Which gets us to your big-data repository. One of the attractions of NoSQL technologies like Hadoop is that you can pretty much dump data into them without worrying too much about how the data are organized. That’s addressed during the analysis phase, which is why another descriptor for this family of technologies is “schema on demand.”

It’s reasonably well-known that this also means a lot of the data being dumped into these “data lakes” has not been subjected to much in the way of cleansing. That’s almost the point of it: Hadoop and its brethren are adept at storing huge streams of inbound data (hence “big data”). They wouldn’t be so adept at it if some pre-processor had to cleanse it all first.

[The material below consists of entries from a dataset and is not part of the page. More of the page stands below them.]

Lemma find_filter_implied {A : Type} (p q : A -> bool) (l : list A) :
  (forall x, In x l -> p x = true -> q x = true) ->
  find p (filter q l) = find p l.
Proof.
  induction l as [|a l IH]; simpl; intros H; [reflexivity|].
  assert (IH' : find p (filter q l) = find p l).
  { apply IH. intros x Hx. apply H. now right. }
  destruct (q a) eqn:Hq; simpl.
  - now rewrite IH'.
  - destruct (p a) eqn:Hp; [|assumption].
    rewrite (H a (or_introl eq_refl) Hp) in Hq. discriminate.
Qed.

Lemma filter_partition_length {A : Type} (p : A -> bool) (l : list A) :
  (List.length (filter p l) + List.length (filter (fun x => negb (p x)) l)
   = List.length l)%nat.
Proof.
  induction l as [|a l IH]; simpl; [reflexivity|].
  destruct (p a); simpl; lia.
Qed.

Lemma filter_all_true {A : Type} (p : A -> bool) (l : list A) :
  (forall x, In x l -> p x = true) -> filter p l = l.
Proof.
  induction l as [|a l IH]; simpl; intros H; [reflexivity|].
  rewrite (H a (or_introl eq_refl)). f_equal. apply IH. intros x Hx. apply H. now right.
Qed.

Lemma filter_all_false {A : Type} (p : A -> bool) (l : list A) :
  (forall x, In x l -> p x = false) -> filter p l = [].
Proof.
  induction l as [|a l IH]; simpl; intros H; [reflexivity|].
  rewrite (H a (or_introl eq_refl)). apply IH. intros x Hx. apply H. now right.
Qed.

(** A sweep at [now] does not change what check_lock answers at [now]
    or at any later instant: the rows it deletes are rows check_lock
    already ignored. *)
Theorem check_lock_ignores_sweep (auth : option uuid) (now later : timestamptz)
  (et : text) (eid : uuid) (d : db) :
  now <= later ->
  check_lock auth later et eid (snd (cleanup_expired_locks now d))
  = check_lock auth later et eid d.
Proof.
  intros Hle. unfold check_lock, cleanup_expired_locks. simpl.
  rewrite find_filter_implied; [reflexivity|].
  intros x _ Hx. apply andb_true_iff in Hx. destruct Hx as [_ Hlive].
  unfold live in Hlive. apply Z.ltb_lt in Hlive.
  unfold expired. apply negb_true_iff. apply Z.ltb_ge. lia.
Qed.

Lemma cleanup_expired_in (now : timestamptz) (d : db) (r : record_lock) :
  In r (record_locks (snd (cleanup_expired_locks now d)))
  <-> In r (record_locks d) /\ now <= expires_at r.
Proof.
  simpl. rewrite filter_In. unfold expired.
  rewrite negb_true_iff, Z.ltb_ge. tauto.
Qed.

(** cleanup_expired_locks deletes exactly the rows with
    expires_at < now, returns how many it deleted, keeps the order of
    the others, and finds nothing to delete when run again. *)
Theorem cleanup_expired_locks_exact (now : timestamptz) (d : db) :
  let count := fst (cleanup_expired_locks now d) in
  let d' := snd (cleanup_expired_locks now d) in
  (forall r, In r (record_locks d') <-> In r (record_locks d) /\ now <= expires_at r)
  /\ count = Z.of_nat (List.length (record_locks d))
             - Z.of_nat (List.length (record_locks d'))
  /\ profiles d' = profiles d
  /\ cleanup_expired_locks now d' = (0, d').
Proof.
  simpl. split; [|split; [|split]].
  - intros r. apply (cleanup_expired_in now d r).
  - pose proof (filter_partition_length (expired now) (record_locks d)). lia.
  - reflexivity.
  - unfold cleanup_expired_locks. simpl. f_equal.
    + rewrite filter_all_false; [reflexivity|].
      intros x Hx. apply filter_In in Hx. destruct Hx as [_ Hx].
      now apply negb_true_iff.
    + unfold set_locks. simpl. f_equal.
      apply filter_all_true. intros x Hx. apply filter_In in Hx. tauto.
Qed.

Lemma unique_entity_injective (et : text) (eid : uuid)
  (rows : list record_lock) (a b : record_lock) :
  unique_entity rows -> In a rows -> In b rows ->
  same_entity et eid a = true -> same_entity et eid b = true -> a = b.
Proof.
  intros Hu Ha Hb Hka Hkb.
  pose proof (select_lock_unique et eid rows a Hu Ha Hka) as E1.
  pose proof (select_lock_unique et eid rows b Hu Hb Hkb) as E2.
  congruence.
Qed.

Lemma select_lock_some (et : text) (eid : uuid) (rows : list record_lock)
  (r : record_lock) :
  select_lock et eid rows = Some r -> In r rows /\ same_entity et eid r = true.
Proof. intros H. now apply find_some in H. Qed.

Lemma select_lock_none_inv (et : text) (eid : uuid) (rows : list record_lock) :
  select_lock et eid rows = None ->
  forall r, In r rows -> same_entity et eid r = false.
Proof. intros H r Hr. exact (find_none _ _ H r Hr). Qed.

(** A failed call leaves the store as it was. *)
Lemma acquire_failure_unchanged (auth : option uuid) (now : timestamptz)
  (et : text) (eid : uuid) (dur : Z) (d : db) :
  succeeded (fst (acquire_lock auth now et eid dur d)) = false ->
  snd (acquire_lock auth now et eid dur d) = d.
Proof.
  unfold acquire_lock. destruct auth as [u|]; [|reflexivity].
  unfold acquire_select, acquire_branch. simpl.
  destruct (select_lock et eid (record_locks d)) as [ex|].
  - destruct (N.eqb (locked_by ex) u); [discriminate|].
    destruct (expires_at ex <? now); [|reflexivity].
    destruct (select_full_name u (profiles d)); [discriminate|].
    destruct (existsb _ (record_locks d)); [reflexivity|discriminate].
  - destruct (select_full_name u (profiles d)) as [name|]; [|reflexivity].
    destruct (insert_lock et eid u name now (now + minutes dur) (record_locks d))
      as [[i rows']|e]; [discriminate|reflexivity].
Qed.

(** After a successful call the identity's row belongs to the caller
    and runs until now + duration. *)
Lemma acquire_success_row (u : uuid) (now : timestamptz)
  (et : text) (eid : uuid) (dur : Z) (d : db) :
  succeeded (fst (acquire_lock (Some u) now et eid dur d)) = true ->
  exists r', In r' (record_locks (snd (acquire_lock (Some u) now et eid dur d)))
             /\ same_entity et eid r' = true
             /\ locked_by r' = u
             /\ locked_at r' = Some now
             /\ expires_at r' = now + minutes dur.
Proof.
  unfold acquire_lock, acquire_select, acquire_branch. simpl.
  destruct (select_lock et eid (record_locks d)) as [ex|] eqn:Hsel.
  - apply select_lock_some in Hsel. destruct Hsel as [Hin Hk].
    destruct (N.eqb (locked_by ex) u) eqn:Hown.
    + intros _. simpl. apply N.eqb_eq in Hown.
      exists (mkLock (id ex) (entity_type ex) (entity_id ex)
                     (locked_by ex) (locked_by_name ex) (Some now) (now + minutes dur)).
      split; [|now repeat split].
      unfold update_extend. apply in_map_iff. exists ex. now rewrite N.eqb_refl.
    + destruct (expires_at ex <? now); [|discriminate].
      destruct (select_full_name u (profiles d)) as [name|].
      * intros _. simpl.
        exists (mkLock (id ex) (entity_type ex) (entity_id ex)
                       u name (Some now) (now + minutes dur)).
        split; [|now repeat split].
        unfold update_takeover. apply in_map_iff. exists ex. now rewrite N.eqb_refl.
      * assert (E : existsb (fun r => N.eqb (id r) (id ex)) (record_locks d) = true).
        { apply existsb_exists. exists ex. now rewrite N.eqb_refl. }
        rewrite E. discriminate.
  - destruct (select_full_name u (profiles d)) as [name|]; [|discriminate].
    unfold insert_lock.
    destruct (existsb (same_entity et eid) (record_locks d)); [discriminate|].
    intros _. simpl.
    exists (mkLock (uuid_generate (record_locks d)) et eid u name (Some now)
                   (now + minutes dur)).
    split; [apply in_or_app; right; now left|].
    split; [|now repeat split].
    unfold same_entity. simpl. now rewrite String.eqb_refl, N.eqb_refl.
Qed.

Lemma acquire_lock_well_formed (auth : option uuid) (now : timestamptz)
  (et : text) (eid : uuid) (dur : Z) (d : db) :
  well_formed d -> well_formed (snd (acquire_lock auth now et eid dur d)).
Proof. intros H. exact (perform_well_formed (Acquire auth now et eid dur) d H). Qed.


(** acquire_lock does not validate the duration: with a zero or
    negative one a call may still succeed and write its row, but the
    row is expired from the start and check_lock at that instant
    reports the identity as not locked. *)
Theorem acquire_nonpositive_duration (u : uuid) (now : timestamptz)
  (et : text) (eid : uuid) (dur : Z) (d : db) :
  well_formed d ->
  dur <= 0 ->
  succeeded (fst (acquire_lock (Some u) now et eid dur d)) = true ->
  forall auth,
    check_lock auth now et eid (snd (acquire_lock (Some u) now et eid dur d))
    = NotLocked.
Proof.
  intros Hwf Hdur Hok auth.
  destruct (acquire_success_row u now et eid dur d Hok)
    as [r' [Hin [Hk [_ [_ Hexp]]]]].
  pose proof (acquire_lock_well_formed (Some u) now et eid dur d Hwf) as [Hu' _].
  unfold check_lock. rewrite find_all_false; [reflexivity|].
  intros x Hx. destruct (same_entity et eid x) eqn:Hkx; [|reflexivity].
  rewrite (unique_entity_injective et eid _ x r' Hu' Hx Hin Hkx Hk). simpl.
  unfold live. rewrite Hexp. apply Z.ltb_ge. unfold minutes. lia.
Qed.
(** X6.  A keyword is in the matched set of [_score_keywords] exactly when
    it is a keyword of the job and some keyword of the resume is equal to it
    once both are lowercased and stripped. *)
Theorem matched_keyword_iff (rk jk : gset string) (x : string) :
  x ∈ (_score_keywords rk jk).2 <->
  x ∈ jk /\ exists y, y ∈ rk /\ norm x = norm y.
Proof.
  unfold _score_keywords, is_empty_set. case_bool_decide as Hjk; cbn [snd].
  - subst. set_solver.
  - rewrite elem_of_matched_loop, elem_of_intersection, !elem_of_lowered. split.
    + intros [Hx [(y & Hy & E) _]]. eauto.
    + intros [Hx (y & Hy & E)]. split; [done|]. split; eauto.
Qed.

Lemma percent_0 (d : nat) : percent 0 d = 0%Qc.
Proof.
  unfold percent. simpl. unfold Qcdiv.
  replace (qc 0) with 0%Qc by (symmetry; apply qc_0).
  by rewrite !Qcmult_0_l.
Qed.

Lemma percent_full (d : nat) : (0 < d)%nat -> percent d d = qc 100.
Proof.
  intros Hd. unfold percent, Qcdiv. rewrite Qcmult_inv_r, Qcmult_1_l; [done|].
  intros E. assert (H : (0 < qc (Z.of_nat d))%Qc) by (rewrite <- qc_0; apply qc_lt; lia).
  rewrite E in H. by apply Qclt_not_eq in H.
Qed.

Lemma percent_mono (n n' d : nat) : (n <= n')%nat -> (percent n d <= percent n' d)%Qc.
Proof.
  intros H. unfold percent, Qcdiv.
  apply Qcmult_le_compat_r; [|by rewrite <- qc_0; apply qc_le].
  apply Qcmult_le_compat_r; [apply qc_le; lia|].
  destruct d as [|d].
  - replace (qc (Z.of_nat 0)) with 0%Qc by (symmetry; apply qc_0). done.
  - apply Qclt_le_weak, Qcinv_pos. rewrite <- qc_0. apply qc_lt. lia.
Qed.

You have to pay the piper sometime, of course. In this case, it means you’ve shifted work from those who program data-loading into traditional data warehouses to those who analyze data stored in non-traditional NoSQL data lakes.

What’s less-well recognized is what Pew’s analysts either did or didn’t address with the TAL question: With traditional data warehouses, professional analysts make decisions like this as a conscious part of designing their extract, translate and load (ETL) processes.

They might miss something subtle too, of course … there never are any guarantees when those pesky human beings are involved … but at least there’s a defined task and assigned responsibility for taking care of the problem.

Not that this means it’s all taken care of: Whatever filtering decisions data warehouse analysts might consciously make while implementing the system will usually turn into hidden assumptions inherited by those who analyze the data stored there later on.

At least with schema-on-demand, analysts have to make these decisions consciously, and so are aware of them.

If, that is, they’re knowledgeable enough to be aware of the need to make them all.

Which is why, whether your analytics strategy is built on a traditional data warehouse or a schema-on-demand data lake, you need the services of a professional data scientist.

Or, as we used to call them, statisticians.